(* ===== verification/HIDClass.v ===== *)
(** * HID report descriptors (LUFA HIDReportData.h, HIDClassCommon.h)

    The macros that build a HID report descriptor byte by byte, the ready made
    descriptors for joysticks, keyboards, mice and vendor defined reports, and
    the HID descriptor structure. *)

From S2P Require Import Prelude StdDescriptors.

(** ** Report items *)

Definition HID_RI_DATA_SIZE_MASK : Z := 0x03.
Definition HID_RI_TYPE_MASK : Z := 0x0C.
Definition HID_RI_TAG_MASK : Z := 0xF0.

Definition HID_RI_TYPE_MAIN : Z := 0x00.
Definition HID_RI_TYPE_GLOBAL : Z := 0x04.
Definition HID_RI_TYPE_LOCAL : Z := 0x08.

(** The [DataBits] argument of the item macros: 0, 8, 16 or 32. *)
Inductive data_bits := Bits0 | Bits8 | Bits16 | Bits32.

Definition HID_RI_DATA_BITS (n : data_bits) : Z :=
  match n with Bits0 => 0x00 | Bits8 => 0x01 | Bits16 => 0x02 | Bits32 => 0x03 end.

(** The bytes each [_HID_RI_ENCODE_n] adds after the prefix. *)
Definition HID_RI_ENCODE_8 (Data : Z) : list Z := [Z.land Data 0xFF].
Definition HID_RI_ENCODE_16 (Data : Z) : list Z :=
  HID_RI_ENCODE_8 Data ++ HID_RI_ENCODE_8 (Z.shiftr Data 8).
Definition HID_RI_ENCODE_32 (Data : Z) : list Z :=
  HID_RI_ENCODE_16 Data ++ HID_RI_ENCODE_16 (Z.shiftr Data 16).
Definition HID_RI_ENCODE (n : data_bits) (Data : Z) : list Z :=
  match n with
  | Bits0 => []
  | Bits8 => HID_RI_ENCODE_8 Data
  | Bits16 => HID_RI_ENCODE_16 Data
  | Bits32 => HID_RI_ENCODE_32 Data
  end.

Definition HID_RI_ENTRY (Type_ Tag : Z) (n : data_bits) (Data : Z) : list Z :=
  Z.lor (Z.lor Type_ Tag) (HID_RI_DATA_BITS n) :: HID_RI_ENCODE n Data.

Definition HID_RI_INPUT := HID_RI_ENTRY HID_RI_TYPE_MAIN 0x80.
Definition HID_RI_OUTPUT := HID_RI_ENTRY HID_RI_TYPE_MAIN 0x90.
Definition HID_RI_COLLECTION := HID_RI_ENTRY HID_RI_TYPE_MAIN 0xA0.
Definition HID_RI_FEATURE := HID_RI_ENTRY HID_RI_TYPE_MAIN 0xB0.
Definition HID_RI_END_COLLECTION := HID_RI_ENTRY HID_RI_TYPE_MAIN 0xC0.
Definition HID_RI_USAGE_PAGE := HID_RI_ENTRY HID_RI_TYPE_GLOBAL 0x00.
Definition HID_RI_LOGICAL_MINIMUM := HID_RI_ENTRY HID_RI_TYPE_GLOBAL 0x10.
Definition HID_RI_LOGICAL_MAXIMUM := HID_RI_ENTRY HID_RI_TYPE_GLOBAL 0x20.
Definition HID_RI_PHYSICAL_MINIMUM := HID_RI_ENTRY HID_RI_TYPE_GLOBAL 0x30.
Definition HID_RI_PHYSICAL_MAXIMUM := HID_RI_ENTRY HID_RI_TYPE_GLOBAL 0x40.
Definition HID_RI_UNIT_EXPONENT := HID_RI_ENTRY HID_RI_TYPE_GLOBAL 0x50.
Definition HID_RI_UNIT := HID_RI_ENTRY HID_RI_TYPE_GLOBAL 0x60.
Definition HID_RI_REPORT_SIZE := HID_RI_ENTRY HID_RI_TYPE_GLOBAL 0x70.
Definition HID_RI_REPORT_ID := HID_RI_ENTRY HID_RI_TYPE_GLOBAL 0x80.
Definition HID_RI_REPORT_COUNT := HID_RI_ENTRY HID_RI_TYPE_GLOBAL 0x90.
Definition HID_RI_PUSH := HID_RI_ENTRY HID_RI_TYPE_GLOBAL 0xA0.
Definition HID_RI_POP := HID_RI_ENTRY HID_RI_TYPE_GLOBAL 0xB0.
Definition HID_RI_USAGE := HID_RI_ENTRY HID_RI_TYPE_LOCAL 0x00.
Definition HID_RI_USAGE_MINIMUM := HID_RI_ENTRY HID_RI_TYPE_LOCAL 0x10.
Definition HID_RI_USAGE_MAXIMUM := HID_RI_ENTRY HID_RI_TYPE_LOCAL 0x20.

(** Flags of input, output and feature items. *)
Definition HID_IOF_CONSTANT : Z := Z.shiftl 1 0.
Definition HID_IOF_DATA : Z := Z.shiftl 0 0.
Definition HID_IOF_VARIABLE : Z := Z.shiftl 1 1.
Definition HID_IOF_ARRAY : Z := Z.shiftl 0 1.
Definition HID_IOF_RELATIVE : Z := Z.shiftl 1 2.
Definition HID_IOF_ABSOLUTE : Z := Z.shiftl 0 2.
Definition HID_IOF_WRAP : Z := Z.shiftl 1 3.
Definition HID_IOF_NO_WRAP : Z := Z.shiftl 0 3.
Definition HID_IOF_NON_LINEAR : Z := Z.shiftl 1 4.
Definition HID_IOF_LINEAR : Z := Z.shiftl 0 4.
Definition HID_IOF_NO_PREFERRED_STATE : Z := Z.shiftl 1 5.
Definition HID_IOF_PREFERRED_STATE : Z := Z.shiftl 0 5.
Definition HID_IOF_NULLSTATE : Z := Z.shiftl 1 6.
Definition HID_IOF_NO_NULL_POSITION : Z := Z.shiftl 0 6.
Definition HID_IOF_VOLATILE : Z := Z.shiftl 1 7.
Definition HID_IOF_NON_VOLATILE : Z := Z.shiftl 0 7.
Definition HID_IOF_BUFFERED_BYTES : Z := Z.shiftl 1 8.
Definition HID_IOF_BITFIELD : Z := Z.shiftl 0 8.

(** ** Ready made report descriptors *)

Definition HID_DESCRIPTOR_JOYSTICK (MinAxisVal MaxAxisVal MinPhysicalVal MaxPhysicalVal Buttons : Z) : list Z :=
  concat [
    HID_RI_USAGE_PAGE Bits8 0x01;
    HID_RI_USAGE Bits8 0x04;
    HID_RI_COLLECTION Bits8 0x01;
    HID_RI_USAGE Bits8 0x01;
    HID_RI_COLLECTION Bits8 0x00;
    HID_RI_USAGE Bits8 0x30;
    HID_RI_USAGE Bits8 0x31;
    HID_RI_USAGE Bits8 0x32;
    HID_RI_LOGICAL_MINIMUM Bits16 MinAxisVal;
    HID_RI_LOGICAL_MAXIMUM Bits16 MaxAxisVal;
    HID_RI_PHYSICAL_MINIMUM Bits16 MinPhysicalVal;
    HID_RI_PHYSICAL_MAXIMUM Bits16 MaxPhysicalVal;
    HID_RI_REPORT_COUNT Bits8 3;
    HID_RI_REPORT_SIZE Bits8 (if (-128 <=? MinAxisVal) && (MaxAxisVal <=? 127) then 8 else 16);
    HID_RI_INPUT Bits8 (Z.lor (Z.lor HID_IOF_DATA HID_IOF_VARIABLE) HID_IOF_ABSOLUTE);
    HID_RI_END_COLLECTION Bits0 0;
    HID_RI_USAGE_PAGE Bits8 0x09;
    HID_RI_USAGE_MINIMUM Bits8 0x01;
    HID_RI_USAGE_MAXIMUM Bits8 Buttons;
    HID_RI_LOGICAL_MINIMUM Bits8 0x00;
    HID_RI_LOGICAL_MAXIMUM Bits8 0x01;
    HID_RI_REPORT_SIZE Bits8 0x01;
    HID_RI_REPORT_COUNT Bits8 Buttons;
    HID_RI_INPUT Bits8 (Z.lor (Z.lor HID_IOF_DATA HID_IOF_VARIABLE) HID_IOF_ABSOLUTE);
    HID_RI_REPORT_SIZE Bits8 (if Z.rem Buttons 8 =? 0 then 0 else 8 - Z.rem Buttons 8);
    HID_RI_REPORT_COUNT Bits8 0x01;
    HID_RI_INPUT Bits8 HID_IOF_CONSTANT;
    HID_RI_END_COLLECTION Bits0 0
  ].

Definition HID_DESCRIPTOR_KEYBOARD (MaxKeys : Z) : list Z :=
  concat [
    HID_RI_USAGE_PAGE Bits8 0x01;
    HID_RI_USAGE Bits8 0x06;
    HID_RI_COLLECTION Bits8 0x01;
    HID_RI_USAGE_PAGE Bits8 0x07;
    HID_RI_USAGE_MINIMUM Bits8 0xE0;
    HID_RI_USAGE_MAXIMUM Bits8 0xE7;
    HID_RI_LOGICAL_MINIMUM Bits8 0x00;
    HID_RI_LOGICAL_MAXIMUM Bits8 0x01;
    HID_RI_REPORT_SIZE Bits8 0x01;
    HID_RI_REPORT_COUNT Bits8 0x08;
    HID_RI_INPUT Bits8 (Z.lor (Z.lor HID_IOF_DATA HID_IOF_VARIABLE) HID_IOF_ABSOLUTE);
    HID_RI_REPORT_COUNT Bits8 0x01;
    HID_RI_REPORT_SIZE Bits8 0x08;
    HID_RI_INPUT Bits8 HID_IOF_CONSTANT;
    HID_RI_USAGE_PAGE Bits8 0x08;
    HID_RI_USAGE_MINIMUM Bits8 0x01;
    HID_RI_USAGE_MAXIMUM Bits8 0x05;
    HID_RI_REPORT_COUNT Bits8 0x05;
    HID_RI_REPORT_SIZE Bits8 0x01;
    HID_RI_OUTPUT Bits8 (Z.lor (Z.lor (Z.lor HID_IOF_DATA HID_IOF_VARIABLE) HID_IOF_ABSOLUTE) HID_IOF_NON_VOLATILE);
    HID_RI_REPORT_COUNT Bits8 0x01;
    HID_RI_REPORT_SIZE Bits8 0x03;
    HID_RI_OUTPUT Bits8 HID_IOF_CONSTANT;
    HID_RI_LOGICAL_MINIMUM Bits8 0x00;
    HID_RI_LOGICAL_MAXIMUM Bits16 0xFF;
    HID_RI_USAGE_PAGE Bits8 0x07;
    HID_RI_USAGE_MINIMUM Bits8 0x00;
    HID_RI_USAGE_MAXIMUM Bits8 0xFF;
    HID_RI_REPORT_COUNT Bits8 MaxKeys;
    HID_RI_REPORT_SIZE Bits8 0x08;
    HID_RI_INPUT Bits8 (Z.lor (Z.lor HID_IOF_DATA HID_IOF_ARRAY) HID_IOF_ABSOLUTE);
    HID_RI_END_COLLECTION Bits0 0
  ].

Definition HID_DESCRIPTOR_MOUSE (MinAxisVal MaxAxisVal MinPhysicalVal MaxPhysicalVal Buttons : Z) (AbsoluteCoords : bool) : list Z :=
  concat [
    HID_RI_USAGE_PAGE Bits8 0x01;
    HID_RI_USAGE Bits8 0x02;
    HID_RI_COLLECTION Bits8 0x01;
    HID_RI_USAGE Bits8 0x01;
    HID_RI_COLLECTION Bits8 0x00;
    HID_RI_USAGE_PAGE Bits8 0x09;
    HID_RI_USAGE_MINIMUM Bits8 0x01;
    HID_RI_USAGE_MAXIMUM Bits8 Buttons;
    HID_RI_LOGICAL_MINIMUM Bits8 0x00;
    HID_RI_LOGICAL_MAXIMUM Bits8 0x01;
    HID_RI_REPORT_COUNT Bits8 Buttons;
    HID_RI_REPORT_SIZE Bits8 0x01;
    HID_RI_INPUT Bits8 (Z.lor (Z.lor HID_IOF_DATA HID_IOF_VARIABLE) HID_IOF_ABSOLUTE);
    HID_RI_REPORT_COUNT Bits8 0x01;
    HID_RI_REPORT_SIZE Bits8 (if Z.rem Buttons 8 =? 0 then 0 else 8 - Z.rem Buttons 8);
    HID_RI_INPUT Bits8 HID_IOF_CONSTANT;
    HID_RI_USAGE_PAGE Bits8 0x01;
    HID_RI_USAGE Bits8 0x30;
    HID_RI_USAGE Bits8 0x31;
    HID_RI_LOGICAL_MINIMUM Bits16 MinAxisVal;
    HID_RI_LOGICAL_MAXIMUM Bits16 MaxAxisVal;
    HID_RI_PHYSICAL_MINIMUM Bits16 MinPhysicalVal;
    HID_RI_PHYSICAL_MAXIMUM Bits16 MaxPhysicalVal;
    HID_RI_REPORT_COUNT Bits8 0x02;
    HID_RI_REPORT_SIZE Bits8 (if (-128 <=? MinAxisVal) && (MaxAxisVal <=? 127) then 8 else 16);
    HID_RI_INPUT Bits8 (Z.lor (Z.lor HID_IOF_DATA HID_IOF_VARIABLE) (if AbsoluteCoords : bool then HID_IOF_ABSOLUTE else HID_IOF_RELATIVE));
    HID_RI_END_COLLECTION Bits0 0;
    HID_RI_END_COLLECTION Bits0 0
  ].

Definition HID_DESCRIPTOR_VENDOR (VendorPageNum CollectionUsage DataINUsage DataOUTUsage NumBytes : Z) : list Z :=
  concat [
    HID_RI_USAGE_PAGE Bits16 (Z.lor 0xFF00 VendorPageNum);
    HID_RI_USAGE Bits8 CollectionUsage;
    HID_RI_COLLECTION Bits8 0x01;
    HID_RI_USAGE Bits8 DataINUsage;
    HID_RI_LOGICAL_MINIMUM Bits8 0x00;
    HID_RI_LOGICAL_MAXIMUM Bits8 0xFF;
    HID_RI_REPORT_SIZE Bits8 0x08;
    HID_RI_REPORT_COUNT Bits8 NumBytes;
    HID_RI_INPUT Bits8 (Z.lor (Z.lor HID_IOF_DATA HID_IOF_VARIABLE) HID_IOF_ABSOLUTE);
    HID_RI_USAGE Bits8 DataOUTUsage;
    HID_RI_LOGICAL_MINIMUM Bits8 0x00;
    HID_RI_LOGICAL_MAXIMUM Bits8 0xFF;
    HID_RI_REPORT_SIZE Bits8 0x08;
    HID_RI_REPORT_COUNT Bits8 NumBytes;
    HID_RI_OUTPUT Bits8 (Z.lor (Z.lor (Z.lor HID_IOF_DATA HID_IOF_VARIABLE) HID_IOF_ABSOLUTE) HID_IOF_NON_VOLATILE);
    HID_RI_END_COLLECTION Bits0 0
  ].

(** ** The HID descriptor and the HID constants *)

Record USB_HID_Descriptor_HID_t := {
  HID_Header : USB_Descriptor_Header_t;
  HID_HIDSpec : Z;
  HID_CountryCode : Z;
  HID_TotalReportDescriptors : Z;
  HID_HIDReportType : Z;
  HID_HIDReportLength : Z
}.

#[export] Instance USB_HID_Descriptor_HID_t_packed : Packed USB_HID_Descriptor_HID_t := {|
  widths := [1; 1; 2; 1; 1; 1; 2]%nat;
  fields d := [Header_Size (HID_Header d); Header_Type (HID_Header d); HID_HIDSpec d;
             HID_CountryCode d; HID_TotalReportDescriptors d; HID_HIDReportType d;
             HID_HIDReportLength d];
  of_fields vs := match vs with [a; b; v0; v1; v2; v3; v4] => Some {|
      HID_Header := {| Header_Size := a; Header_Type := b |}; HID_HIDSpec := v0;
      HID_CountryCode := v1; HID_TotalReportDescriptors := v2; HID_HIDReportType := v3;
      HID_HIDReportLength := v4 |} | _ => None end
|}.
#[export] Instance USB_HID_Descriptor_HID_t_packed_ok : PackedOk USB_HID_Descriptor_HID_t.
Proof. packed_ok. Qed.

Record USB_HID_StdDescriptor_HID_t := {
  StdHID_bLength : Z;
  StdHID_bDescriptorType : Z;
  StdHID_bcdHID : Z;
  StdHID_bCountryCode : Z;
  StdHID_bNumDescriptors : Z;
  StdHID_bDescriptorType2 : Z;
  StdHID_wDescriptorLength : Z
}.

#[export] Instance USB_HID_StdDescriptor_HID_t_packed : Packed USB_HID_StdDescriptor_HID_t := {|
  widths := [1; 1; 2; 1; 1; 1; 2]%nat;
  fields d := [StdHID_bLength d; StdHID_bDescriptorType d; StdHID_bcdHID d;
             StdHID_bCountryCode d; StdHID_bNumDescriptors d; StdHID_bDescriptorType2 d;
             StdHID_wDescriptorLength d];
  of_fields vs := match vs with [v0; v1; v2; v3; v4; v5; v6] => Some {|
      StdHID_bLength := v0; StdHID_bDescriptorType := v1; StdHID_bcdHID := v2;
      StdHID_bCountryCode := v3; StdHID_bNumDescriptors := v4;
      StdHID_bDescriptorType2 := v5; StdHID_wDescriptorLength := v6 |} | _ => None end
|}.
#[export] Instance USB_HID_StdDescriptor_HID_t_packed_ok : PackedOk USB_HID_StdDescriptor_HID_t.
Proof. packed_ok. Qed.

Definition HID_CSCP_HIDClass : Z := 0x03.
Definition HID_CSCP_NonBootSubclass : Z := 0x00.
Definition HID_CSCP_BootSubclass : Z := 0x01.
Definition HID_CSCP_NonBootProtocol : Z := 0x00.
Definition HID_CSCP_KeyboardBootProtocol : Z := 0x01.
Definition HID_CSCP_MouseBootProtocol : Z := 0x02.
Definition HID_REQ_GetReport : Z := 0x01.
Definition HID_REQ_GetIdle : Z := 0x02.
Definition HID_REQ_GetProtocol : Z := 0x03.
Definition HID_REQ_SetReport : Z := 0x09.
Definition HID_REQ_SetIdle : Z := 0x0A.
Definition HID_REQ_SetProtocol : Z := 0x0B.
Definition HID_DTYPE_HID : Z := 0x21.
Definition HID_DTYPE_Report : Z := 0x22.

(** Kinds of reports, with the index their bits are counted under. *)
Inductive HID_ReportItemTypes_t := HID_REPORT_ITEM_In | HID_REPORT_ITEM_Out | HID_REPORT_ITEM_Feature.

#[export] Instance HID_ReportItemTypes_t_eq_dec : EqDecision HID_ReportItemTypes_t.
Proof. solve_decision. Defined.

- - -

» WHAT NEEDS TO BE DONE: All lines above from the one with "Bits16 => HID_RI_ENCODE_16 Data" to the one with "Definition HID_RI_PHYSICAL_MAXIMUM := HID_RI_ENTRY", inclusive, should be copied exactly, and no other lines.

» EXERCISE OUTPUT:
  | Bits16 => HID_RI_ENCODE_16 Data
  | Bits32 => HID_RI_ENCODE_32 Data
  end.

Definition HID_RI_ENTRY (Type_ Tag : Z) (n : data_bits) (Data : Z) : list Z :=
  Z.lor (Z.lor Type_ Tag) (HID_RI_DATA_BITS n) :: HID_RI_ENCODE n Data.

Definition HID_RI_INPUT := HID_RI_ENTRY HID_RI_TYPE_MAIN 0x80.
Definition HID_RI_OUTPUT := HID_RI_ENTRY HID_RI_TYPE_MAIN 0x90.
Definition HID_RI_COLLECTION := HID_RI_ENTRY HID_RI_TYPE_MAIN 0xA0.
Definition HID_RI_FEATURE := HID_RI_ENTRY HID_RI_TYPE_MAIN 0xB0.
Definition HID_RI_END_COLLECTION := HID_RI_ENTRY HID_RI_TYPE_MAIN 0xC0.
Definition HID_RI_USAGE_PAGE := HID_RI_ENTRY HID_RI_TYPE_GLOBAL 0x00.
Definition HID_RI_LOGICAL_MINIMUM := HID_RI_ENTRY HID_RI_TYPE_GLOBAL 0x10.
Definition HID_RI_LOGICAL_MAXIMUM := HID_RI_ENTRY HID_RI_TYPE_GLOBAL 0x20.
Definition HID_RI_PHYSICAL_MINIMUM := HID_RI_ENTRY HID_RI_TYPE_GLOBAL 0x30.
Definition HID_RI_PHYSICAL_MAXIMUM := HID_RI_ENTRY HID_RI_TYPE_GLOBAL 0x40.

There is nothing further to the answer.